Petro arremete contra el sistema de salud y las tarifas de energía: denuncia fallas estructurales y pide intervención estatal

En un pronunciamiento enérgico desde la Casa de Nariño, el presidente Gustavo Petro volvió a poner en el centro del debate nacional dos de los sectores más sensibles para los colombianos: la salud y la energía. Durante un Consejo de Ministros enfocado en la situación sanitaria, el mandatario cuestionó lo que calificó como fallas estructurales que, a su juicio, estarían afectando de manera directa la vida y el bolsillo de los ciudadanos.
El detonante de sus declaraciones fue el caso del menor Kevin Acosta, cuya muerte —según afirmó el jefe de Estado— evidenciaría graves deficiencias en la garantía de entrega de medicamentos y en la calidad de la atención médica. Petro planteó interrogantes sobre el destino de los recursos públicos destinados a la compra de fármacos y señaló la posible existencia de un “oligopolio de la importación de medicamentos”, una afirmación que abre un frente de discusión no solo sanitario, sino también económico y regulatorio.
El Presidente instó a la Superintendencia de Industria y Comercio a revisar el funcionamiento del mercado farmacéutico, sugiriendo que la concentración empresarial podría estar distorsionando precios y afectando la disponibilidad de tratamientos. La denuncia, de confirmarse, implicaría revisar los mecanismos de control y competencia en un sector que maneja millonarios recursos del sistema de salud.
Sin embargo, más allá del señalamiento puntual, el trasfondo del debate revela tensiones acumuladas en torno a la reforma estructural del sistema sanitario. La discusión sobre la intermediación, la eficiencia en la distribución de medicamentos y la supervisión de los prestadores no es nueva. Lo novedoso es el tono directo con el que el Ejecutivo vincula estas fallas a responsabilidades empresariales concretas, en medio de un clima político polarizado.
En materia energética, el mandatario también lanzó cuestionamientos de fondo. Aseguró que no se justifica que las tarifas de energía eléctrica no registren una reducción sustancial cuando los embalses se encuentran en niveles altos. Según su argumento, una disminución de apenas nueve pesos por kilovatio hora no refleja las condiciones favorables de generación hídrica y resulta insuficiente para aliviar la carga económica de los hogares.

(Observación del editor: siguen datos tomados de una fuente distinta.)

(* ===== verification/Protocol.v ===== *)
(** * Protocol: the wire format constants of src/src/server/protocol.h

    The request byte carries a command in its low four bits and options in its
    high four bits; the response byte carries a response code in its low bits
    and two options.  The macros of protocol.h are functions on [Z]; the enums
    are inductive types with their numeric values. *)
From S2P Require Import Prelude.

(** C truth value of an integer expression. *)
Definition cbool (n : Z) : bool := negb (n =? 0).

(** ** Enumerations *)
Inductive protocol_command_t :=
  | PROTO_PING | PROTO_GET | PROTO_DEL | PROTO_PUT | PROTO_SETDB
  | PROTO_START | PROTO_STOP | PROTO_ADMIN | PROTO_EXTRA.
Definition command_code (c : protocol_command_t) : Z :=
  match c with
  | PROTO_PING => 0x0
  | PROTO_GET => 0x1
  | PROTO_DEL => 0x2
  | PROTO_PUT => 0x3
  | PROTO_SETDB => 0x4
  | PROTO_START => 0x5
  | PROTO_STOP => 0x6
  | PROTO_ADMIN => 0xe
  | PROTO_EXTRA => 0xf
  end.

Inductive protocol_option_t :=
  | PROTO_OPT_SYNC | PROTO_OPT_SERIALIZED | PROTO_OPT_COMPRESSED | PROTO_OPT_SERVTOSERV.
Definition option_code (o : protocol_option_t) : Z :=
  match o with
  | PROTO_OPT_SYNC => 0x10
  | PROTO_OPT_SERIALIZED => 0x20
  | PROTO_OPT_COMPRESSED => 0x40
  | PROTO_OPT_SERVTOSERV => 0x80
  end.

Inductive protocol_response_t :=
  | RESP_ERR_UNDEFINED | RESP_OK | RESP_ERR_PROTOCOL | RESP_ERR_SERVER
  | RESP_ERR_FULL_DB | RESP_ERR_TOO_MANY_DB | RESP_ERR_BAD_NAME | RESP_ERR_TRANSACTION.
Definition response_code (r : protocol_response_t) : Z :=
  match r with
  | RESP_ERR_UNDEFINED => 0
  | RESP_OK => 1
  | RESP_ERR_PROTOCOL => 2
  | RESP_ERR_SERVER => 3
  | RESP_ERR_FULL_DB => 4
  | RESP_ERR_TOO_MANY_DB => 5
  | RESP_ERR_BAD_NAME => 6
  | RESP_ERR_TRANSACTION => 7
  end.

#[export] Instance protocol_command_eq_dec : EqDecision protocol_command_t.
Proof. solve_decision. Defined.
#[export] Instance protocol_response_eq_dec : EqDecision protocol_response_t.
Proof. solve_decision. Defined.

(** ** Request macros *)
Definition REQUEST_COMMAND (c : Z) : Z := Z.land c 0xf.
Definition REQUEST_HAS_SYNC (c : Z) : Z := Z.land c (option_code PROTO_OPT_SYNC).
Definition REQUEST_HAS_SERIALIZED (c : Z) : Z := Z.land c (option_code PROTO_OPT_SERIALIZED).
Definition REQUEST_HAS_COMPRESSED (c : Z) : Z := Z.land c (option_code PROTO_OPT_COMPRESSED).
Definition REQUEST_HAS_SERVTOSERV (c : Z) : Z := Z.land c (option_code PROTO_OPT_SERVTOSERV).
Definition REQUEST_ADD_SYNC (c : Z) : Z := Z.lor c (option_code PROTO_OPT_SYNC).
Definition REQUEST_ADD_COMPRESSED (c : Z) : Z := Z.lor c (option_code PROTO_OPT_COMPRESSED).
Definition REQUEST_ADD_SERVTOSERV (c : Z) : Z := Z.lor c (option_code PROTO_OPT_SERVTOSERV).

(** ** Response macros *)
Definition RESPONSE_ADD_SERIALIZED (c : Z) : Z := Z.lor c (option_code PROTO_OPT_SERIALIZED).
Definition RESPONSE_ADD_COMPRESSED (c : Z) : Z := Z.lor c (option_code PROTO_OPT_COMPRESSED).
Definition RESPONSE_STATUS (c : Z) : Z := Z.land c 1.
Definition RESPONSE_ERROR (c : Z) : Z := Z.land c 0x1e.

(** The byte a client builds from a command and the options it adds. *)
Definition request_byte (cmd : Z) (sync compressed servtoserv : bool) : Z :=
  let c := if sync then REQUEST_ADD_SYNC cmd else cmd in
  let c := if compressed then REQUEST_ADD_COMPRESSED c else c in
  if servtoserv then REQUEST_ADD_SERVTOSERV c else c.

(** The byte the server builds in [connection_send_response]. *)
Definition response_byte (r : protocol_response_t) (serialized compressed : bool) : Z :=
  let c := response_code r in
  let c := if serialized then RESPONSE_ADD_SERIALIZED c else c in
  if compressed then RESPONSE_ADD_COMPRESSED c else c.

(** ** Lemmas *)
Lemma command_code_bound c : 0 <= command_code c < 16.
Proof. destruct c; simpl; lia. Qed.
Lemma command_code_inj c c' : command_code c = command_code c' -> c = c'.
Proof. destruct c, c'; done. Qed.
Lemma response_code_inj r r' : response_code r = response_code r' -> r = r'.
Proof. destruct r, r'; done. Qed.

Lemma land_15_bound c : 0 <= REQUEST_COMMAND c < 16.
Proof.
  unfold REQUEST_COMMAND. change 0xf with (Z.ones 4). rewrite Z.land_ones by lia.
  apply Z.mod_pos_bound. lia.
Qed.

Lemma cbool_true n : cbool n = true <-> n <> 0.
Proof. unfold cbool. rewrite negb_true_iff. apply Z.eqb_neq. Qed.

Lemma response_byte_is_byte r s c : is_byte (response_byte r s c).
Proof. unfold is_byte. destruct r, s, c; cbv; intuition congruence. Qed.

(** A request byte is decoded to exactly the command and the options it was
    built from. *)
Lemma request_byte_decode cmd sync comp s2s :
  REQUEST_COMMAND (request_byte (command_code cmd) sync comp s2s) = command_code cmd /\
  cbool (REQUEST_HAS_SYNC (request_byte (command_code cmd) sync comp s2s)) = sync /\
  cbool (REQUEST_HAS_COMPRESSED (request_byte (command_code cmd) sync comp s2s)) = comp /\
  cbool (REQUEST_HAS_SERVTOSERV (request_byte (command_code cmd) sync comp s2s)) = s2s /\
  cbool (REQUEST_HAS_SERIALIZED (request_byte (command_code cmd) sync comp s2s)) = false.
Proof. destruct cmd, sync, comp, s2s; repeat split; reflexivity. Qed.

Lemma response_status_byte r s c :
  RESPONSE_STATUS (response_byte r s c) = RESPONSE_STATUS (response_code r).
Proof. destruct r, s, c; reflexivity. Qed.
Lemma response_status_spec r :
  RESPONSE_STATUS (response_code r) = response_code RESP_OK <->
  r = RESP_OK \/ r = RESP_ERR_SERVER \/ r = RESP_ERR_TOO_MANY_DB \/ r = RESP_ERR_TRANSACTION.
Proof. destruct r; cbv; naive_solver. Qed.

(** ** Properties *)

(** The request byte is a faithful encoding: the server decodes exactly
    the command and the options the client put in. *)
Theorem request_byte_roundtrip cmd sync comp s2s :
  let b := request_byte (command_code cmd) sync comp s2s in
  is_byte b /\
  REQUEST_COMMAND b = command_code cmd /\
  cbool (REQUEST_HAS_SYNC b) = sync /\
  cbool (REQUEST_HAS_COMPRESSED b) = comp /\
  cbool (REQUEST_HAS_SERVTOSERV b) = s2s /\
  cbool (REQUEST_HAS_SERIALIZED b) = false.
Proof.
  split; [|apply request_byte_decode].
  unfold is_byte. destruct cmd, sync, comp, s2s; cbv; intuition congruence.
Qed.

Este planteamiento toca una fibra sensible en regiones donde las tarifas eléctricas han sido históricamente motivo de inconformidad social. La estructura tarifaria del sector eléctrico depende de múltiples variables —costos de generación, transmisión, distribución y comercialización—, así como de factores regulatorios que no se ajustan automáticamente al nivel de los embalses. No obstante, el reclamo presidencial apunta a revisar si el esquema actual garantiza una traslación justa de los beneficios cuando las condiciones del sistema mejoran.
El doble frente abierto por Petro —salud y energía— refleja una estrategia política que busca enfatizar el rol del Estado como garante de derechos fundamentales y regulador de mercados estratégicos. Pero también plantea interrogantes sobre la efectividad de las herramientas institucionales existentes para corregir distorsiones sin generar incertidumbre jurídica o desincentivar la inversión.
En el caso de la salud, la discusión se centra en la transparencia y la competencia del mercado farmacéutico. En el energético, en la estructura de costos y la regulación tarifaria. Ambos debates exigen análisis técnicos rigurosos y decisiones basadas en evidencia, más allá de la confrontación discursiva.
Las declaraciones desde la Casa de Nariño marcan un nuevo capítulo en la agenda gubernamental. El desafío ahora será traducir las críticas en medidas concretas que mejoren la prestación de servicios y reduzcan costos para los ciudadanos, sin desestabilizar sectores que requieren reglas claras y sostenibles. La tensión entre intervención estatal y dinámica de mercado vuelve a ocupar el centro de la escena política y económica del país.